Brief => Your answer should be the exact lines of the data below from the one containing "Hmin; [|done|done]. lia." through the one containing "intros Hw Hl Hages."; please include nothing else.

[Collected data entries]
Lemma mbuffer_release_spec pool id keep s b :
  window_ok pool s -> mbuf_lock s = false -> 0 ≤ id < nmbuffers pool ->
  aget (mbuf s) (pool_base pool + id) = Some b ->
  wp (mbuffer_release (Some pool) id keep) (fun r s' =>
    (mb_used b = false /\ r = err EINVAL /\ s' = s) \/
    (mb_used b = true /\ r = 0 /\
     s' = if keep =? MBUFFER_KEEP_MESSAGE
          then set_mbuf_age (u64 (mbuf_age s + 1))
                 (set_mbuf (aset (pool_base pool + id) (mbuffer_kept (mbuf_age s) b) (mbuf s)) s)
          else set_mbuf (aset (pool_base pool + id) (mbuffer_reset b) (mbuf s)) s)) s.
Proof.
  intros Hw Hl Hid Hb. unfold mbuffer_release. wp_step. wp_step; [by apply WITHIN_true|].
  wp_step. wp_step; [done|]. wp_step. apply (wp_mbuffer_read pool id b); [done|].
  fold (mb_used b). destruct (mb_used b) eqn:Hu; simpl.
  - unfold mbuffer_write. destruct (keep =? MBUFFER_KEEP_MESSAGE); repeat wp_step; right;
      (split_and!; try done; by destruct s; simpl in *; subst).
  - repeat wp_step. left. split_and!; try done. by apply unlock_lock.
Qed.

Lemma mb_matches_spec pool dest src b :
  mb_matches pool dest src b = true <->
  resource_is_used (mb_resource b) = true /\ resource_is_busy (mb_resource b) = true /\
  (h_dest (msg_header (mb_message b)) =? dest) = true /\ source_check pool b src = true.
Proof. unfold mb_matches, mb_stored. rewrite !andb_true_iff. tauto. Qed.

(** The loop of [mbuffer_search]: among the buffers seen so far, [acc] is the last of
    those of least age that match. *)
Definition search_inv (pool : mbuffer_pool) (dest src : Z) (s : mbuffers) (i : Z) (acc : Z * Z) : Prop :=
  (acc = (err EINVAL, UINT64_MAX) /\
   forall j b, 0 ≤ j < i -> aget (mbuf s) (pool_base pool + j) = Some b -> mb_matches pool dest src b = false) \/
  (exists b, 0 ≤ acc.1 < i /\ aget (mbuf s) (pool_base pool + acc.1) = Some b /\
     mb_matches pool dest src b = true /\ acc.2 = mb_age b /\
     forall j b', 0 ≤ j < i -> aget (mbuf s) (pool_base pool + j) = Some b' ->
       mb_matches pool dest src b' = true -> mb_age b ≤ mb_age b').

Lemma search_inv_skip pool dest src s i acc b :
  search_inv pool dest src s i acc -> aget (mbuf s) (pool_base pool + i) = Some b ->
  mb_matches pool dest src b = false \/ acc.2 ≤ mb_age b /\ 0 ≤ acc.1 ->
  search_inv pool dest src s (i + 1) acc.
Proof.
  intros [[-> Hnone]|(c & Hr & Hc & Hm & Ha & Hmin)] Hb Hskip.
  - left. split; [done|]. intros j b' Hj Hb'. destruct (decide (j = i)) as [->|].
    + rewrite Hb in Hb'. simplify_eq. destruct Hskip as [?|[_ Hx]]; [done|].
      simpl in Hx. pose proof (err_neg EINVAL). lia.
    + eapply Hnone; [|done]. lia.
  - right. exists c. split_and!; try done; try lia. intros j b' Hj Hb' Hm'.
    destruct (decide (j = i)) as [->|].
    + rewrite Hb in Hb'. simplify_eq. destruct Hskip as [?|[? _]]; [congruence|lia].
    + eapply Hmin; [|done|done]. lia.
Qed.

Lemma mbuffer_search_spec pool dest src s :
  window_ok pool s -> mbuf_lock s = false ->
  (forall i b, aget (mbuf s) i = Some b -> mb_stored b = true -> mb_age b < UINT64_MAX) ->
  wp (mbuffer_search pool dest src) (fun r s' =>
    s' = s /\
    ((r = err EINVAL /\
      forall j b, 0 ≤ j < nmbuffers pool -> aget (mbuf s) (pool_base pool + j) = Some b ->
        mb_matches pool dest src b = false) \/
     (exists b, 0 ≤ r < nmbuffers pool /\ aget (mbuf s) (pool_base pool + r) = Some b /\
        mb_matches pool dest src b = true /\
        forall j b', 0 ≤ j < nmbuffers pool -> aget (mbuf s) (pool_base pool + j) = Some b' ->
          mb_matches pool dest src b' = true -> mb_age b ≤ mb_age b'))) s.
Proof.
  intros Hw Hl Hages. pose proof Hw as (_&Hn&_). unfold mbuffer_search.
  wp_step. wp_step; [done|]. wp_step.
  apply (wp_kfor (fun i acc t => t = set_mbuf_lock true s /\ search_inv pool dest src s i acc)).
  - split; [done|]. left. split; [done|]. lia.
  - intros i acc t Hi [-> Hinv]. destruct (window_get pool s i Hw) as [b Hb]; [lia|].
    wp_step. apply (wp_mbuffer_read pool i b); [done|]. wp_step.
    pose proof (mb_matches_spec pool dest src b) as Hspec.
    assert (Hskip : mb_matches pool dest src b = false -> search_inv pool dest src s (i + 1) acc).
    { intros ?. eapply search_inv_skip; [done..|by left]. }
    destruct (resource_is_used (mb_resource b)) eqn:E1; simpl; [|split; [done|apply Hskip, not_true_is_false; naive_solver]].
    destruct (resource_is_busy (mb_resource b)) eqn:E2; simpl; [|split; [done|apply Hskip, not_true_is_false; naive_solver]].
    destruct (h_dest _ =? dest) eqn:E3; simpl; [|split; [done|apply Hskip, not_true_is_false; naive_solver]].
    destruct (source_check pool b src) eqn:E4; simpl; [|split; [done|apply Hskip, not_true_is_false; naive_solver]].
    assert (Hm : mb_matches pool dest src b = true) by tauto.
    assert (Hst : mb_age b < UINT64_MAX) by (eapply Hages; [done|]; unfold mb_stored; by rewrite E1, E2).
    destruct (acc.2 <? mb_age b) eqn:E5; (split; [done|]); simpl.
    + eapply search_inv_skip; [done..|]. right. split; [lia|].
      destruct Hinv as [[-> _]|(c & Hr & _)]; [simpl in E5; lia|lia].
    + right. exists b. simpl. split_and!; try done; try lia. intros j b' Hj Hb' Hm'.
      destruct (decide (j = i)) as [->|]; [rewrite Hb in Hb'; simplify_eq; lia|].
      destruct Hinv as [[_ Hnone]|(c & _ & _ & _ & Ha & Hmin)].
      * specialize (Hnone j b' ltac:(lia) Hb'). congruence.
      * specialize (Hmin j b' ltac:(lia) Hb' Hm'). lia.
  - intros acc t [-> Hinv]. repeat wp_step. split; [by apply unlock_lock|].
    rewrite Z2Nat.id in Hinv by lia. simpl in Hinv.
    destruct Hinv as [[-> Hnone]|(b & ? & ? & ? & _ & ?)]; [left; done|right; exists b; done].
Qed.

Output below =>
    + eapply Hmin; [|done|done]. lia.
Qed.

Lemma mbuffer_search_spec pool dest src s :
  window_ok pool s -> mbuf_lock s = false ->
  (forall i b, aget (mbuf s) i = Some b -> mb_stored b = true -> mb_age b < UINT64_MAX) ->
  wp (mbuffer_search pool dest src) (fun r s' =>
    s' = s /\
    ((r = err EINVAL /\
      forall j b, 0 ≤ j < nmbuffers pool -> aget (mbuf s) (pool_base pool + j) = Some b ->
        mb_matches pool dest src b = false) \/
     (exists b, 0 ≤ r < nmbuffers pool /\ aget (mbuf s) (pool_base pool + r) = Some b /\
        mb_matches pool dest src b = true /\
        forall j b', 0 ≤ j < nmbuffers pool -> aget (mbuf s) (pool_base pool + j) = Some b' ->
          mb_matches pool dest src b' = true -> mb_age b ≤ mb_age b'))) s.
Proof.
  intros Hw Hl Hages. pose proof Hw as (_&Hn&_). unfold mbuffer_search.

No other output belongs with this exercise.